(Dataset records)
*** Begin section ***

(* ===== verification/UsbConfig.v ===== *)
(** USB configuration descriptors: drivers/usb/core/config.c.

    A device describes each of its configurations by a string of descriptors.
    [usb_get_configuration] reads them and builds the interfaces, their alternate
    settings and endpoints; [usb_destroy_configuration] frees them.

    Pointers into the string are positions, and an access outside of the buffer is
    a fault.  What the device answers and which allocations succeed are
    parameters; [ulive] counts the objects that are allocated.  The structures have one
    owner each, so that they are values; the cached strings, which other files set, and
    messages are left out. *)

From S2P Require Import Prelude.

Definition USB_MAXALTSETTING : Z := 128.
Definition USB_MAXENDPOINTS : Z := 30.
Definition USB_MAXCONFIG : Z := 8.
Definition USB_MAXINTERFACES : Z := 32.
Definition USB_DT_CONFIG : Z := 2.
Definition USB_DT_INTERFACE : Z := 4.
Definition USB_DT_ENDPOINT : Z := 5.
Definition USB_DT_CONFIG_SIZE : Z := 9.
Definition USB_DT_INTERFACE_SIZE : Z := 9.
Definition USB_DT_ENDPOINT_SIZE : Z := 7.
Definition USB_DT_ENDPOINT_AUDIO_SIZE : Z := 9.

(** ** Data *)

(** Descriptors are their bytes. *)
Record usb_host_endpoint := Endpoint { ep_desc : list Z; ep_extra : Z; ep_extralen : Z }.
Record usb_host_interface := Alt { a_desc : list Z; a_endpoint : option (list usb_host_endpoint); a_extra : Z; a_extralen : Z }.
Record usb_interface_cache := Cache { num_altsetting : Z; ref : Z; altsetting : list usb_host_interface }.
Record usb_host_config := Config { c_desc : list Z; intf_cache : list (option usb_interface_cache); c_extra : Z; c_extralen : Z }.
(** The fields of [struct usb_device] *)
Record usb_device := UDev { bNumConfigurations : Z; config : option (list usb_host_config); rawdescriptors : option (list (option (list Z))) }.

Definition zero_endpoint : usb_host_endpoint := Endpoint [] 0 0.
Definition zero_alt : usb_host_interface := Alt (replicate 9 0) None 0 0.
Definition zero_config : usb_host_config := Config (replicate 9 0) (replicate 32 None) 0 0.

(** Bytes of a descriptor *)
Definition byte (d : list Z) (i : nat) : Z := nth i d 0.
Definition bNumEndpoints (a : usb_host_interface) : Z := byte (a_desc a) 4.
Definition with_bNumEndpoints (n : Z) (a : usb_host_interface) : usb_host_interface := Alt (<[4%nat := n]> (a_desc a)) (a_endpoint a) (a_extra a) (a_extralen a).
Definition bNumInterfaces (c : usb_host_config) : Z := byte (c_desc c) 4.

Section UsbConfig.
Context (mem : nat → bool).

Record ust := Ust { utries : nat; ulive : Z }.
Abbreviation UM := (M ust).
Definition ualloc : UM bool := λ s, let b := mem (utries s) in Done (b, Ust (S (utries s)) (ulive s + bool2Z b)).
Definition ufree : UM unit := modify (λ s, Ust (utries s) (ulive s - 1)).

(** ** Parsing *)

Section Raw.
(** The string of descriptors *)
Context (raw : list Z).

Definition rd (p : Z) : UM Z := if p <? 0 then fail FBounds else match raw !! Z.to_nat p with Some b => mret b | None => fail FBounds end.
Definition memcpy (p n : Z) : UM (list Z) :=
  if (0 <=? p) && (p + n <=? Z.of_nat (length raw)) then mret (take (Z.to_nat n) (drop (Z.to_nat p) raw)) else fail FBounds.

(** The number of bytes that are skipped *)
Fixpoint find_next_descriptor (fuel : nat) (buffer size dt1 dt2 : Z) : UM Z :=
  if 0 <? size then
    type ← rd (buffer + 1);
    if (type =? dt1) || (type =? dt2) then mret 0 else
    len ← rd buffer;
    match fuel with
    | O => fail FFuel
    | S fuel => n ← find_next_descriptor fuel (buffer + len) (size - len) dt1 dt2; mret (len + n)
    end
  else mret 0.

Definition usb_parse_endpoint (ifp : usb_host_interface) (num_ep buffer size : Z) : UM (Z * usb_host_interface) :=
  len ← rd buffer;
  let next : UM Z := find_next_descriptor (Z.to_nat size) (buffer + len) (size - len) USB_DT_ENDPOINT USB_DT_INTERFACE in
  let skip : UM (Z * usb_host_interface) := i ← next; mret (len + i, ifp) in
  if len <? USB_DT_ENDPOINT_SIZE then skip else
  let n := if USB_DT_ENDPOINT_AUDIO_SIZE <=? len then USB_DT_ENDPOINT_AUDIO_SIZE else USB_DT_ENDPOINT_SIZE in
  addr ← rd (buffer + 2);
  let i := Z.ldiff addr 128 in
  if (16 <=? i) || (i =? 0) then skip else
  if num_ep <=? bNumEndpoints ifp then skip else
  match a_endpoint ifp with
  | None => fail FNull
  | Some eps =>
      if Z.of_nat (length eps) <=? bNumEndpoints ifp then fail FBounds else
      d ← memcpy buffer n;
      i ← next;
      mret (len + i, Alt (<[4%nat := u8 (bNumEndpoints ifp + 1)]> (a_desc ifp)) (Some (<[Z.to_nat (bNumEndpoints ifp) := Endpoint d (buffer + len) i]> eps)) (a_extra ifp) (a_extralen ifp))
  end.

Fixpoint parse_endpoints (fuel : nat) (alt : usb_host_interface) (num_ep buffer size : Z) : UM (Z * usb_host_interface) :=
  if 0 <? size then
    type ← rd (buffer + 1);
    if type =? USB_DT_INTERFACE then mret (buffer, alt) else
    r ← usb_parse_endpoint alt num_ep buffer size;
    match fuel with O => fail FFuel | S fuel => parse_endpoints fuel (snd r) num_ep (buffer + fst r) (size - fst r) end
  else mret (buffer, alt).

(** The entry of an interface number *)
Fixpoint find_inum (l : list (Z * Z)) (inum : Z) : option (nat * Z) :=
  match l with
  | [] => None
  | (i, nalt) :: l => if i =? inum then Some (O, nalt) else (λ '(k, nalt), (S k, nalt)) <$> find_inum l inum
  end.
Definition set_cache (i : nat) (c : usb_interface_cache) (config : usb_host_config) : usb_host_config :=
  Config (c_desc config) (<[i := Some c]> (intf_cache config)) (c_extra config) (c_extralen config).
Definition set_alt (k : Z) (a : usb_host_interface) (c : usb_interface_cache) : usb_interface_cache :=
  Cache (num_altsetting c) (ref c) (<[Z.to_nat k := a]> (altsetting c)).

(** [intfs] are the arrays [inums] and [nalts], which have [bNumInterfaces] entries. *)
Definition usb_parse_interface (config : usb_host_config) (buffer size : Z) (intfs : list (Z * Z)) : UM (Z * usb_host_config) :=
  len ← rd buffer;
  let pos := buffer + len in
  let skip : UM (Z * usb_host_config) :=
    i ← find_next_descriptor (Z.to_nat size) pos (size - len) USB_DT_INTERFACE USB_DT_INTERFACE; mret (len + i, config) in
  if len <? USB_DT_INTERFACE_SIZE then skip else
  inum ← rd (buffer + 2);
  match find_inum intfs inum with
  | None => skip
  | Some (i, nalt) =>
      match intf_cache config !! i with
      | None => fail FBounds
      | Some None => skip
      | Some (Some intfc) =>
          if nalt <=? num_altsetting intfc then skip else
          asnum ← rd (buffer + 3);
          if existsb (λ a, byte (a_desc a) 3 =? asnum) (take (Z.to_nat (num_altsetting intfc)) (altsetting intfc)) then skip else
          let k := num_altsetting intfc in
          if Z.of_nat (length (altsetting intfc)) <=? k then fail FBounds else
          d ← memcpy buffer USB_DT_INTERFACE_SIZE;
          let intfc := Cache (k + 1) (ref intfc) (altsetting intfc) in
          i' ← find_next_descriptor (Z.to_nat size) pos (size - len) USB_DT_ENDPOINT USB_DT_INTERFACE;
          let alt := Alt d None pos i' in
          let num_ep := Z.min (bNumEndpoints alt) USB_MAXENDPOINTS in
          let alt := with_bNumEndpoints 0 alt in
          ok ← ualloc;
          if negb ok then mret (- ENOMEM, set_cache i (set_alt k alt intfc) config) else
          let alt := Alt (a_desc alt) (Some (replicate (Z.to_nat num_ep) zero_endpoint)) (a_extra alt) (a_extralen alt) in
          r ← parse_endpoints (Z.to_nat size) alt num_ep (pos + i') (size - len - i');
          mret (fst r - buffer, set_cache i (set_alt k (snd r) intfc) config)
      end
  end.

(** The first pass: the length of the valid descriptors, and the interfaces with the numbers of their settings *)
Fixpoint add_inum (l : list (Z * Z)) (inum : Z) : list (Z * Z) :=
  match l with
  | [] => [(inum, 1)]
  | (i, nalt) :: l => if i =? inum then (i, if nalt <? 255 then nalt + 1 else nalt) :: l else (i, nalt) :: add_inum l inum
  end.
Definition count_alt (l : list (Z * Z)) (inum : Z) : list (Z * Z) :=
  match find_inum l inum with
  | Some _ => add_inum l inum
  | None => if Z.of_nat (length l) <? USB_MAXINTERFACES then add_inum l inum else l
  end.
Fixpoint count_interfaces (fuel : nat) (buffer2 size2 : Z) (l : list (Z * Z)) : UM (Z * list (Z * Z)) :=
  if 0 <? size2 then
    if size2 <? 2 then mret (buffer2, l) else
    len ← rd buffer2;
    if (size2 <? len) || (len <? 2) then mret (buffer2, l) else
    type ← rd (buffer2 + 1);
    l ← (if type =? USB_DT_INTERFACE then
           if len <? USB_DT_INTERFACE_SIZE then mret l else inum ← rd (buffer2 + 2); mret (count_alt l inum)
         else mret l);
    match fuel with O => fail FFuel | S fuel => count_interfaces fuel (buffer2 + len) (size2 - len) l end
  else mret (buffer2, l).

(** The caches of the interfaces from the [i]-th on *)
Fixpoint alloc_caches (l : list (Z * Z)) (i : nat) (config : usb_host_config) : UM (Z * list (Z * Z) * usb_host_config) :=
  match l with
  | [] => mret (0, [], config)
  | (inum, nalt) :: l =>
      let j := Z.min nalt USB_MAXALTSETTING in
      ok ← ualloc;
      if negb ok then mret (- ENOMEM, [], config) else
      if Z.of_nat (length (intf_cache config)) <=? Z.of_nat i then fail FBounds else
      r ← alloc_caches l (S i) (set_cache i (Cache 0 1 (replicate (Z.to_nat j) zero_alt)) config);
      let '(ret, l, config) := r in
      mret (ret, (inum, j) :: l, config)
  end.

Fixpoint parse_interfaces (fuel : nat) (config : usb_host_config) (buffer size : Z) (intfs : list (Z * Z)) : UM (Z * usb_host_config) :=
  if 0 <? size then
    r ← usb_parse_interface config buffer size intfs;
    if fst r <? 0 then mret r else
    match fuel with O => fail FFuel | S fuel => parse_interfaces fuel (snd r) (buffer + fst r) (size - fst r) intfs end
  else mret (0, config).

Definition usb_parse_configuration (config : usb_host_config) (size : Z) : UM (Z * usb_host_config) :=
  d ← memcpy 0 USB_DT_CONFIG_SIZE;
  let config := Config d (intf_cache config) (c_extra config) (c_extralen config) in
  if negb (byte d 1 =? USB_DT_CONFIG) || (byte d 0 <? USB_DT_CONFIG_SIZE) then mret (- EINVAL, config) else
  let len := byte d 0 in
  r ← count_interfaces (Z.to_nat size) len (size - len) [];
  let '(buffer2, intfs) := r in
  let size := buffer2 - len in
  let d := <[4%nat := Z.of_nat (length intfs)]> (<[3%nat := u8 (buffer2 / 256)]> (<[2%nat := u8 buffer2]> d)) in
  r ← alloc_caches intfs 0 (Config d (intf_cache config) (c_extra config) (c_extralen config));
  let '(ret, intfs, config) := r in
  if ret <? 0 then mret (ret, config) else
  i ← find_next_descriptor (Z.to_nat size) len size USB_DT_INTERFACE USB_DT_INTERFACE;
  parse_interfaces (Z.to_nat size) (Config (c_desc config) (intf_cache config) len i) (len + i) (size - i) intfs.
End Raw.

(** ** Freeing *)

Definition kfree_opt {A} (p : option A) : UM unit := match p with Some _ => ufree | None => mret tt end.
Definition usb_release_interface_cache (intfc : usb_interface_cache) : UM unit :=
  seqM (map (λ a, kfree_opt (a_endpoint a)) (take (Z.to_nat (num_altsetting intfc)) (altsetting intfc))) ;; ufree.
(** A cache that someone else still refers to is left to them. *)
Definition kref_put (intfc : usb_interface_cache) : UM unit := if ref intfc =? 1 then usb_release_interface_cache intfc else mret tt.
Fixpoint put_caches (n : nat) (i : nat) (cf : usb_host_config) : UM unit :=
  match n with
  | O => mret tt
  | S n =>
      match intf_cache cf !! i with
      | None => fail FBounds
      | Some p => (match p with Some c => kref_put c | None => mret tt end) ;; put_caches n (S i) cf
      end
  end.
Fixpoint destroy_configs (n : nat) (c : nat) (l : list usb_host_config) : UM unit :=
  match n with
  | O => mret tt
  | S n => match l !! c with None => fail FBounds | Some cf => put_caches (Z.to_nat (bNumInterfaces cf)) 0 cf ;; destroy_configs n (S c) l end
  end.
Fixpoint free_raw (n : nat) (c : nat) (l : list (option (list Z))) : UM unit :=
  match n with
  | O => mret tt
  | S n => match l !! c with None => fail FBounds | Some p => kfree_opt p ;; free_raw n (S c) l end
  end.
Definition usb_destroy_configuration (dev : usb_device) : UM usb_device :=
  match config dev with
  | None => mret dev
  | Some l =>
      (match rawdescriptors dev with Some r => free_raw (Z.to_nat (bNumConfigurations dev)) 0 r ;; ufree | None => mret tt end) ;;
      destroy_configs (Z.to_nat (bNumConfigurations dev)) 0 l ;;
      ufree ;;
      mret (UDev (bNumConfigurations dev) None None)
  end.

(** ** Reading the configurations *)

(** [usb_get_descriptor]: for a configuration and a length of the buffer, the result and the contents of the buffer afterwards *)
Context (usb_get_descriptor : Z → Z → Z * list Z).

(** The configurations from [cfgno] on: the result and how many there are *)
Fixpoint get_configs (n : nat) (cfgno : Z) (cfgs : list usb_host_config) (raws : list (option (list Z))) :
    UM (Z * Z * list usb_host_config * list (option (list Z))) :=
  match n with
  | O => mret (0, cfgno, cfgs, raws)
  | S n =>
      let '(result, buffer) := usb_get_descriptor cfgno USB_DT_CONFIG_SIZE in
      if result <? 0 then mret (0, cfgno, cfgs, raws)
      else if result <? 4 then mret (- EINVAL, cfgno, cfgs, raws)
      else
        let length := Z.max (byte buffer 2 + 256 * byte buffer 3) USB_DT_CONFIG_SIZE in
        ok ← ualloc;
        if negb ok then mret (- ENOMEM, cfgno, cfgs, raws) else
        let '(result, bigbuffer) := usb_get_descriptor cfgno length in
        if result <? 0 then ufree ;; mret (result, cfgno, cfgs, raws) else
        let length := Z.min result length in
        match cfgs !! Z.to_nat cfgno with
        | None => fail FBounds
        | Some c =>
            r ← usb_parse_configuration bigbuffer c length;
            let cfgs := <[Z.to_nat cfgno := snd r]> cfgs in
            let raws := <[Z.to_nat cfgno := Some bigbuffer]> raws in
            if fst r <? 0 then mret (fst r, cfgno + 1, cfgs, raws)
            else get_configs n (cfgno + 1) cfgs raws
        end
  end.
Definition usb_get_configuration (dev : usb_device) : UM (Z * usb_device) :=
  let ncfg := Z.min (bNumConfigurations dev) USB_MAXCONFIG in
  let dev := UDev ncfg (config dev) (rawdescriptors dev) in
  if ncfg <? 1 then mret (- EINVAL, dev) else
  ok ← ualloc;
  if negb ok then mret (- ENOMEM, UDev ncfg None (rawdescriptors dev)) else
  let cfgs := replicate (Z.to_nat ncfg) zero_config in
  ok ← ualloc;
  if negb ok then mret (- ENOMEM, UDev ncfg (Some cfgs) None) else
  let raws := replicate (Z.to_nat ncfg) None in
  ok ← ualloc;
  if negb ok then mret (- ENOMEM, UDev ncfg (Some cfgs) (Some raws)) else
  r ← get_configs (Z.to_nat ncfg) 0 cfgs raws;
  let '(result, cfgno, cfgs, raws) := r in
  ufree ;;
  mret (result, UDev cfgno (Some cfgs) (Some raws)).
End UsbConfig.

*** End section ***

## [Prompt]
Give back exactly the lines above, from the line containing "if (type =?" through the line containing "else mret 0.", with both end lines and nothing more.

## [Result of the task]
    if (type =? dt1) || (type =? dt2) then mret 0 else
    len ← rd buffer;
    match fuel with
    | O => fail FFuel
    | S fuel => n ← find_next_descriptor fuel (buffer + len) (size - len) dt1 dt2; mret (len + n)
    end
  else mret 0.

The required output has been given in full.